Digitalization Post Covid Part 1: the Fashion Industry

NovelWang
3 min readMay 13, 2021

On one day in April 2020, I read the news that Neiman Marcus is filing for bankruptcy. It does not come as surprising at all, especially during covid. I may feel a bit nostalgic for some of the stores I have often been to, but overall I read that news with a sense of reassurance. I am all for the acceleration of fashion eCommerce.

Did I ever love Neiman Marcus? Yes, absolutely. They carry high-end clothes and are usually located in a good area (like Stanford shopping center at Palo Alto and fashion island at Newport beach), and they have really nice bathrooms, sometimes good restaurants nearby as well. But as for shopping, I am completely fine with searching and buying online. In the worst case when the size does not fit, I would just do a free return. The only thing that seems like a hassle to me today (living in the US), is that you need to print the return label and bring it to UPS for a return. Needless to say, fashion department stores would either digitalize themselves or go bankrupt.

I see three big opportunities in fashion eCommerce digitalization.

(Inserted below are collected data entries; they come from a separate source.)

(** Building a set from an array keeps the first occurrence of each
    element. *)
Lemma fold_add_keepFirst (l : list string) (seen : JsSet.t) :
  fold_left JsSet.add l seen
  = seen ++ filter (fun y => negb (JsSet.has seen y)) (keepFirst l).
Proof.
  revert seen. induction l as [| x l IH]; intros seen; cbn [fold_left keepFirst filter].
  - now rewrite app_nil_r.
  - rewrite IH. unfold JsSet.add. destruct (JsSet.has seen x) eqn:Hx; cbn [negb].
    + f_equal. rewrite filter_filter. apply filter_ext. intros y.
      destruct (String.eqb_spec y x) as [-> | _]; [now rewrite Hx | reflexivity].
    + rewrite <- app_assoc. cbn [app]. do 2 f_equal.
      rewrite filter_filter. apply filter_ext. intros y.
      rewrite has_app. cbn. rewrite orb_false_r, negb_orb. apply andb_comm.
Qed.

Lemma ofArray_keepFirst (l : list string) : JsSet.ofArray l = keepFirst l.
Proof.
  unfold JsSet.ofArray. rewrite fold_add_keepFirst. cbn [JsSet.empty app].
  rewrite <- (filter_ext (fun _ => true)) by reflexivity.
  induction (keepFirst l) as [| y k IH]; simpl; [reflexivity | now rewrite IH].
Qed.

(** C6 (amended). For every query, the extracted term set is: the quoted
    phrases of the lowercased query, then the expansion terms of every rule
    that fires, then the word tokens of the whole lowercased query, quoted
    text included (the maximal runs of letters, digits and underscores),
    that are longer than 2 and are not stop words; concatenated in that
    order and deduplicated keeping the first occurrence of each term. *)
Theorem extractSearchTerms_characterised (userMessage : string) :
  let message := JsString.toLowerCase userMessage in
  extractSearchTerms userMessage
  = keepFirst
      (Regex.match_quoted message ++ expandedTerms message
       ++ filter keepWord (runsOf JsString.isWordChar message)).
Proof.
  cbv zeta. unfold extractSearchTerms.
  now rewrite ofArray_keepFirst, match_words_runs.
Qed.

(** ** Queries made of stop words *)

Lemma includes_cons (c : ascii) (s p : string) :
  JsString.includes s p = true -> JsString.includes (String c s) p = true.
Proof. intros H. cbn [JsString.includes]. rewrite H. apply orb_true_r. Qed.

(** A prefix made of word characters does not reach over a separator. *)
Lemma prefix_sep (p x y : string) (c : ascii) :
  JsString.allWordChars p = true -> JsString.isWordChar c = false ->
  String.prefix p (x ++ String c y)%string = true -> String.prefix p x = true.
Proof.
  unfold JsString.allWordChars. revert x.
  induction p as [| a p IH]; intros x Hp Hc; [intros _; apply prefix_nil|].
  cbn in Hp. apply andb_true_iff in Hp. destruct Hp as [Ha Hp].
  destruct x as [| d x]; cbn.
  - destruct (ascii_dec a c) as [-> | _]; [congruence | discriminate].
  - destruct (ascii_dec a d) as [_ | _]; [now apply IH | discriminate].
Qed.

Lemma includes_sep (p cur s : string) (c : ascii) :
  p <> ""%string -> JsString.allWordChars p = true -> JsString.isWordChar c = false ->
  JsString.includes (cur ++ String c s)%string p = true ->
  JsString.includes cur p = true \/ JsString.includes s p = true.
Proof.
  intros Hne Hp Hc. induction cur as [| d cur IH]; cbn [append JsString.includes].
  - intros H. apply orb_true_iff in H. destruct H as [H | H]; [|now right].
    exfalso. unfold JsString.startsWith in H.
    apply (prefix_sep p "" s c Hp Hc) in H.
    destruct p; [congruence | discriminate].
  - intros H. apply orb_true_iff in H. destruct H as [H | H].
    + left. unfold JsString.startsWith in *.
      apply (prefix_sep p (String d cur) s c Hp Hc) in H. now rewrite H.
    + destruct (IH H) as [H' | H']; [left | now right].
      rewrite H'. apply orb_true_r.
Qed.

(** A run of word characters that the text includes lies inside one of
    its word tokens. *)
Lemma words_cover (p s cur : string) :
  p <> ""%string -> JsString.allWordChars p = true ->
  JsString.includes (cur ++ s)%string p = true ->
  exists w, In w (Regex.words_aux cur s) /\ JsString.includes w p = true.
Proof.
  intros Hne Hp. revert cur. induction s as [| c s IH]; intros cur H;
    cbn [Regex.words_aux].
  - rewrite append_nil_r in H. exists cur. split; [|assumption].
    destruct cur; [|now left].
    cbn in H. rewrite orb_false_r in H. destruct p; [congruence | discriminate].
  - destruct (JsString.isWordChar c) eqn:Hc.
    + apply IH. now rewrite snoc_append.
    + apply (includes_sep p cur s c Hne Hp Hc) in H. destruct H as [H | H].
      * exists cur. split; [|assumption]. apply in_or_app. left.
        destruct cur; [|now left].
        cbn in H. rewrite orb_false_r in H. destruct p; [congruence | discriminate].
      * destruct (IH ""%string H) as [w [Hw Hinc]]. exists w.
        split; [|assumption]. apply in_or_app. now right.
Qed.

Lemma no_trigger (message trigger : string) :
  trigger <> ""%string -> JsString.allWordChars trigger = true ->
  (forall w, In w (Regex.match_words message) -> JsString.includes w trigger = false) ->
  JsString.includes message trigger = false.
Proof.
  intros Hne Hall Hwords. destruct (JsString.includes message trigger) eqn:E;
    [|reflexivity].
  destruct (words_cover trigger message ""%string Hne Hall E) as [w [Hw Hinc]].
  rewrite (Hwords w Hw) in Hinc. discriminate.
Qed.

(** No stop word includes a trigger of the expansion rules, except that
    the stop word [when] is itself a trigger. *)
Lemma stopWords_without_trigger (w trigger : string) :
  JsSet.has stopWords w = true -> In trigger triggers ->
  JsString.includes w trigger = true -> w = "when"%string.
Proof.
  intros Hw Ht Hinc. apply has_In in Hw.
  assert (Hall : forallb
                   (fun w => forallb
                               (fun t => negb (JsString.includes w t)
                                         || String.eqb w "when")
                               triggers)
                   stopWords = true) by (vm_compute; reflexivity).
  rewrite forallb_forall in Hall. specialize (Hall w Hw).
  rewrite forallb_forall in Hall. specialize (Hall trigger Ht).
  rewrite Hinc in Hall. cbn [negb orb] in Hall.
  apply String.eqb_eq. exact Hall.
Qed.

Lemma isQuote_lower (c : ascii) :
  JsString.isQuote (JsString.toLowerChar c) = JsString.isQuote c.
Proof. destruct c as [[] [] [] [] [] [] [] []]; reflexivity. Qed.

Lemma includes_quote_cons (c : ascii) (s : string) :
  JsString.includes (String c s) (String JsString.dquote "") = false <->
  JsString.isQuote c = false /\
  JsString.includes s (String JsString.dquote "") = false.
Proof.
  cbn [JsString.includes]. unfold JsString.startsWith, JsString.isQuote.
  cbn [String.prefix]. rewrite orb_false_iff.
  destruct (ascii_dec JsString.dquote c) as [<- | Hne].
  - rewrite prefix_nil, Ascii.eqb_refl. split; intros [H _]; discriminate.
  - assert (Ascii.eqb c JsString.dquote = false) by (apply Ascii.eqb_neq; congruence).
    tauto.
Qed.

Lemma lower_no_quote (s : string) :
  JsString.includes s (String JsString.dquote "") = false ->
  JsString.includes (JsString.toLowerCase s) (String JsString.dquote "") = false.
Proof.
  induction s as [| c s IH]; [intros _; reflexivity|].
  cbn [JsString.toLowerCase]. rewrite !includes_quote_cons, isQuote_lower. tauto.
Qed.

Lemma quoted_no_quote (s : string) (st : option string) :
  JsString.includes s (String JsString.dquote "") = false ->
  Regex.quoted_aux st s = [].
Proof.
  revert st. induction s as [| c s IH]; intros st; [reflexivity|].
  rewrite includes_quote_cons. intros [Hc Hs]. cbn [Regex.quoted_aux].
  rewrite Hc. destruct st; now apply IH.
Qed.

Lemma expandedTerms_none (message : string) :
  (forall trigger, In trigger triggers -> JsString.includes message trigger = false) ->
  expandedTerms message = [].
Proof.
  intros H. unfold expandedTerms.
  rewrite !H by (cbn; tauto). reflexivity.
Qed.

Lemma filter_none {A : Type} (f : A -> bool) (l : list A) :
  (forall x, In x l -> f x = false) -> filter f l = [].
Proof.
  induction l as [| x l IH]; intros H; simpl; [reflexivity|].
  rewrite (H x (or_introl eq_refl)). apply IH. intros y Hy. apply H. now right.
Qed.

Lemma stop_query_terms (userMessage : string) :
  onlyStopWords userMessage ->
  ~ In "when"%string (Regex.match_words (JsString.toLowerCase userMessage)) ->
  extractSearchTerms userMessage = [].
Proof.
  intros [Hquote Hstop] Hwhen. rewrite Forall_forall in Hstop.
  unfold extractSearchTerms.
  unfold Regex.match_quoted at 1. rewrite quoted_no_quote by now apply lower_no_quote.
  rewrite expandedTerms_none, filter_none; [reflexivity | |].
  - intros w Hw. unfold keepWord. rewrite (Hstop w Hw). apply andb_false_r.
  - intros trigger Ht. apply no_trigger.
    + intros ->. cbn in Ht. intuition discriminate.
    + cbn in Ht.
      repeat (destruct Ht as [<- | Ht]; [reflexivity|]). destruct Ht.
    + intros w Hw. destruct (JsString.includes w trigger) eqn:E; [|reflexivity].
      exfalso. apply Hwhen.
      now rewrite <- (stopWords_without_trigger w trigger (Hstop w Hw) Ht E).
Qed.

(** ** The assembly without search terms *)

Lemma relevance_without_terms (now : Z) (tweet : Tweet) (userMessage : string) :
  Regex.match_quoted userMessage = [] ->
  (calculateRelevanceScore now tweet [] userMessage == bonus now tweet)%Q.
Proof.
  intros H. unfold calculateRelevanceScore, matchScore, phraseScore, bonus.
  rewrite H. cbn [map fold_left]. change (inject_Z 0) with 0%Q.
  now rewrite Qplus_0_l.
Qed.

(** Records that are already in the head, or already seen, add nothing. *)
Lemma dedupFrom_absorb (l1 l2 : list Tweet) (seen : JsSet.t) :
  (forall t, In t l2 -> In t l1 \/ JsSet.has seen (id t) = true) ->
  dedupFrom seen (l1 ++ l2) = dedupFrom seen l1.
Proof.
  revert seen. induction l1 as [| x l1 IH]; intros seen H; cbn [app dedupFrom].
  - induction l2 as [| y l2 IH2]; [reflexivity|]. cbn [dedupFrom].
    destruct (H y (or_introl eq_refl)) as [[] | Hy]. rewrite Hy.
    apply IH2. intros t Ht. apply H. now right.
  - destruct (JsSet.has seen (id x)) eqn:Hx.
    + apply IH. intros t Ht. destruct (H t Ht) as [[<- | Hin] | Hs]; auto.
    + f_equal. apply IH. intros t Ht. rewrite has_add.
      destruct (H t Ht) as [[<- | Hin] | Hs].
      * right. rewrite String.eqb_refl. apply orb_true_r.
      * now left.
      * right. now rewrite Hs.
Qed.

  1. Imitate online store UX features from Amazon. I started to use the online platform to buy clothes like Calvin Klein, Nike, and etc a few years ago. Of course, they have an eCommerce website or the app, but oh my god, the user experience is terrible. Either the login is extremely hard, or the check-out and payment have too much friction. All they need is a team of PM, UX designers, engineers, and data scientists to COPY amazon! It’s almost guaranteed that their sales would increase a lot via very small optimizations. However, nobody is doing that. Why? I will explain later in this article.
  2. Invent new AI technology to enable and stimulate the fitting room experience digitally. Imagine you can try out clothes and shoes at home with your cell phone? Why would you drive 20 mins to a shopping mall and then spend 10 mins finding parking only to do the same thing on that second-floor fitting room of bloomingdales?
  3. Recommendation. Fashion taste recommendation is not an easy ML problem to solve, but it’s something that must be done for fashion digitalization. Amazon is doing it, Alibaba is doing it, Stitchfix is doing it, so brand retailers will also have to do it, even though (sadly) they are not doing as much as of now yet.

Interestingly enough, these brand retailers are not doing much of these things at all. For years, the website is still hard to use, it’s hard to know which size would fit the best, and the store does not treat me like as I am an actual human being who has my own taste even though I had visited the Calvin Klein website a thousand times, not even to mention that they just do not have a size for an item that I want to buy, but does not even bother to give me the option to tell them about that important demand-and-supply information. But why is that? Why do these brand Ecommerce would rather leave money on the table than digitalizing themselves better through better UX, better AI technology, and better recommendation algorithm?

Organizational behavior seems to be the answer. Most such retailers like CK, Nike, and even Walmart are well-established old corporations that have a somewhat more bureaucratic organizational structure than tech companies, which makes them less agile, goal-oriented, and innovative. They are less likely to make disruptive changes that could mean short-term cost but long-term benefit. The leaderships are often too short-sighted to act aggressively towards a full revolution. After all, the CEOs are already paid a lot even though such a company may die in 10 years. A report from Accenture shows that more than 90% of CEOs would rather choose legacy between legacy and legend. Today we often think of Jeff Bezos and Elon Musk even when talking about great CEOs, but they are the very few legendary ones in the tech industry. When you look at all CEOs across all industries, most of them are not.

Given that, what does it mean for startups interested in this field?
B-to-B solutions to package AI technology seem to be a good way to go. One example I found while I was researching this topic is a very interesting startup Syte trying to build the AI piece for fashion eCommerce. They have modeled various shopping scenarios and devised solutions to each and packaged these into a platform that can be directly used by brand e-commerce.